--- START ---

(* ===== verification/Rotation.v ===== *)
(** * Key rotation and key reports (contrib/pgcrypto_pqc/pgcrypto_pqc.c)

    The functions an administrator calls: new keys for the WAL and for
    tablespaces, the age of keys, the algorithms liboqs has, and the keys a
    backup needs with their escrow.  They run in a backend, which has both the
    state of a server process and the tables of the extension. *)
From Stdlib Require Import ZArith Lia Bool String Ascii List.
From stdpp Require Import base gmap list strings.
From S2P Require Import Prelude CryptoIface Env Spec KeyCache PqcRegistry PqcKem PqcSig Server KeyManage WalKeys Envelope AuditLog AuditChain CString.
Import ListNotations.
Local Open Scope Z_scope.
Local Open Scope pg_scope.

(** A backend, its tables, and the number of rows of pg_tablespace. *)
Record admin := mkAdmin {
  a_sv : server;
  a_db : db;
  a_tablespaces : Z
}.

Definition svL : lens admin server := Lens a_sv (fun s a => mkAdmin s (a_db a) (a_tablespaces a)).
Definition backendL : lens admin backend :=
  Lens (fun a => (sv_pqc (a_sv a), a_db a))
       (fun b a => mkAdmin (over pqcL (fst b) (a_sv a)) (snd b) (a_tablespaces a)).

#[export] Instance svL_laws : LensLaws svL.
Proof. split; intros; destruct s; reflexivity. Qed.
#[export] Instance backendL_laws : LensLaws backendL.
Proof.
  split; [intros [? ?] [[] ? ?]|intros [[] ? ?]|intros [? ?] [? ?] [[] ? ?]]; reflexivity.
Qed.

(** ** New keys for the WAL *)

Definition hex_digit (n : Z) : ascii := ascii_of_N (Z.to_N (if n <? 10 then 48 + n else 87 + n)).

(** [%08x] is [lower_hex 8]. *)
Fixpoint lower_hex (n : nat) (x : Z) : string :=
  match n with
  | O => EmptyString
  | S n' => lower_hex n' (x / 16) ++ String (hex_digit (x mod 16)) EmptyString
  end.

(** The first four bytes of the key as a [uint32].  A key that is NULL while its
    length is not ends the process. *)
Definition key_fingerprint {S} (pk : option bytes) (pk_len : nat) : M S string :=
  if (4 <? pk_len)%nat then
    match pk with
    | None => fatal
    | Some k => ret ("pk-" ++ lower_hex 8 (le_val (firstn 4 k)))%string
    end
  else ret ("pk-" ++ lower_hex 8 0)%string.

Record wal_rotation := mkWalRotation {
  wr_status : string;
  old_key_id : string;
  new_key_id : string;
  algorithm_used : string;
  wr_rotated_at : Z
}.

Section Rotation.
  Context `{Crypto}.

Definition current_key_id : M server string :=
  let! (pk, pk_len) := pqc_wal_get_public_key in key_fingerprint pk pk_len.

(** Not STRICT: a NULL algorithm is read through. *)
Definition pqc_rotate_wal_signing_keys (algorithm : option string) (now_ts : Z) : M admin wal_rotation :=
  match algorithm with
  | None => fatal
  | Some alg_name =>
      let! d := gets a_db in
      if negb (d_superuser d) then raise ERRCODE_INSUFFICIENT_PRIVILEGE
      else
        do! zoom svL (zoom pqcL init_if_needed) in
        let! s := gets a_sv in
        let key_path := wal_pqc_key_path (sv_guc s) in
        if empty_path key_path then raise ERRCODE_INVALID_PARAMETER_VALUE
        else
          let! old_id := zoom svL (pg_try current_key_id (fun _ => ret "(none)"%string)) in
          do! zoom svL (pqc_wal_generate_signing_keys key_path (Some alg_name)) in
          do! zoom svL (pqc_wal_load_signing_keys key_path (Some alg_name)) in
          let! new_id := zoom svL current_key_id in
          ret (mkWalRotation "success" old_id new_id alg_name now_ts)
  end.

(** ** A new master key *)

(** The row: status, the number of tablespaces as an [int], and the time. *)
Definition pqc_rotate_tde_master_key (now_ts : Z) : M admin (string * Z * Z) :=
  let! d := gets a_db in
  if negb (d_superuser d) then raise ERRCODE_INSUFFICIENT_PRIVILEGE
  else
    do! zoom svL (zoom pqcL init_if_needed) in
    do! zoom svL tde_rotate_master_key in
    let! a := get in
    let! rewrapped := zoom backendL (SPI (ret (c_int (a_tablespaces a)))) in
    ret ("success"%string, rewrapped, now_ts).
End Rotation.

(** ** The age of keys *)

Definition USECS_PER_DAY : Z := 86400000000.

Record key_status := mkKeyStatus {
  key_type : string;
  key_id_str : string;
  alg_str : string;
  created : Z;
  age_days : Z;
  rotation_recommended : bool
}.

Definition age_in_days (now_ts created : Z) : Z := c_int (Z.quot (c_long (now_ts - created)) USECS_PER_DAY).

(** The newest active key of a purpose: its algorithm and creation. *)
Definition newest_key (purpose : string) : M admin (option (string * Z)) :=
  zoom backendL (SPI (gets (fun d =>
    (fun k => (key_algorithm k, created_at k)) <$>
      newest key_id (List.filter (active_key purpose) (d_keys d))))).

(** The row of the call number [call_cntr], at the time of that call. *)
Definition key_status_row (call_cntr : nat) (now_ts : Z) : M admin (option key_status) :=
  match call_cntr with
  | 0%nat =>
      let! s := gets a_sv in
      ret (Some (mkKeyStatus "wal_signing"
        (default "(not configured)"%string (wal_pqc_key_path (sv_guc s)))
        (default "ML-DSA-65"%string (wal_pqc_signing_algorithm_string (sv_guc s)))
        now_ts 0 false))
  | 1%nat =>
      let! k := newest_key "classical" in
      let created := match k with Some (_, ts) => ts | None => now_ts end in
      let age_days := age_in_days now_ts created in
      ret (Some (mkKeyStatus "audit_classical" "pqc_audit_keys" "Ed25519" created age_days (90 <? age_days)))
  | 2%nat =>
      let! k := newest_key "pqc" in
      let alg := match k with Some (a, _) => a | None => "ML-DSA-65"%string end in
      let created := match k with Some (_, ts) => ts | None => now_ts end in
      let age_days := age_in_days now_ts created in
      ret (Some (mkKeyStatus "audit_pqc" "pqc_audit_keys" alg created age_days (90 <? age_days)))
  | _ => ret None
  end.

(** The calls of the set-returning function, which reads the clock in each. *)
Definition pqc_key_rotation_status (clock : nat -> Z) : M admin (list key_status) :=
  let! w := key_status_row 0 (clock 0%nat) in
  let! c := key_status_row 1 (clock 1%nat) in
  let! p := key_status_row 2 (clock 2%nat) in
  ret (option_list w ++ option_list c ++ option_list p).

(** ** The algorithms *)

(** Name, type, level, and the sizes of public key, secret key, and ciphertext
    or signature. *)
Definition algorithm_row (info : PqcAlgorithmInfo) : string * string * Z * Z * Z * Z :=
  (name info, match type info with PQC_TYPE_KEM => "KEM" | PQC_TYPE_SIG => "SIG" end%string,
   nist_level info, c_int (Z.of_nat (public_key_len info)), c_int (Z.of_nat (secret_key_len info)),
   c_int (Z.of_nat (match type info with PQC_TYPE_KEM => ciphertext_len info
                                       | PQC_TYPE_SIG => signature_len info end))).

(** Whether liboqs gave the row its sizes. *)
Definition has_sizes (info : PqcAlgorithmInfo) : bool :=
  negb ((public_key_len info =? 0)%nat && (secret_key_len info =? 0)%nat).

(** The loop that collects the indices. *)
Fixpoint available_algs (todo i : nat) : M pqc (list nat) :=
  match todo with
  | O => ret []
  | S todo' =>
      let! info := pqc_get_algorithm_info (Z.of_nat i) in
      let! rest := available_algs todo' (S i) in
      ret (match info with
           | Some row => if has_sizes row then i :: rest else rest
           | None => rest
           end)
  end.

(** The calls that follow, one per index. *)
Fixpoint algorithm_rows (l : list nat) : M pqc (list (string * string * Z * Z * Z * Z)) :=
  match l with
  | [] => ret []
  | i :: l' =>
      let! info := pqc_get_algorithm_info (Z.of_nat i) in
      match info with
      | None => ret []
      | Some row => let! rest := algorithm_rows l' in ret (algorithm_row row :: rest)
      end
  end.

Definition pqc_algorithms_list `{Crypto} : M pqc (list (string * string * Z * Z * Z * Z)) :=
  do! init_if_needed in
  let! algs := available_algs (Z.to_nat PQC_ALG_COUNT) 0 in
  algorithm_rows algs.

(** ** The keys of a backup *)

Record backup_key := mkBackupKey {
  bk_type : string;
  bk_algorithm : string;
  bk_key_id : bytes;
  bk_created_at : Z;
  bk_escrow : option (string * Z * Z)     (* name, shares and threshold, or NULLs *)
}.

--- END ---

■ **DESCRIPTION OF THE TASK**: Retype, in the same exact form, the lines of the material above from the line holding "ret (option_list w" through the line holding "Definition algorithm_row (info".

■ **TASK OUTPUT**:
  ret (option_list w ++ option_list c ++ option_list p).

(** ** The algorithms *)

(** Name, type, level, and the sizes of public key, secret key, and ciphertext
    or signature. *)
Definition algorithm_row (info : PqcAlgorithmInfo) : string * string * Z * Z * Z * Z :=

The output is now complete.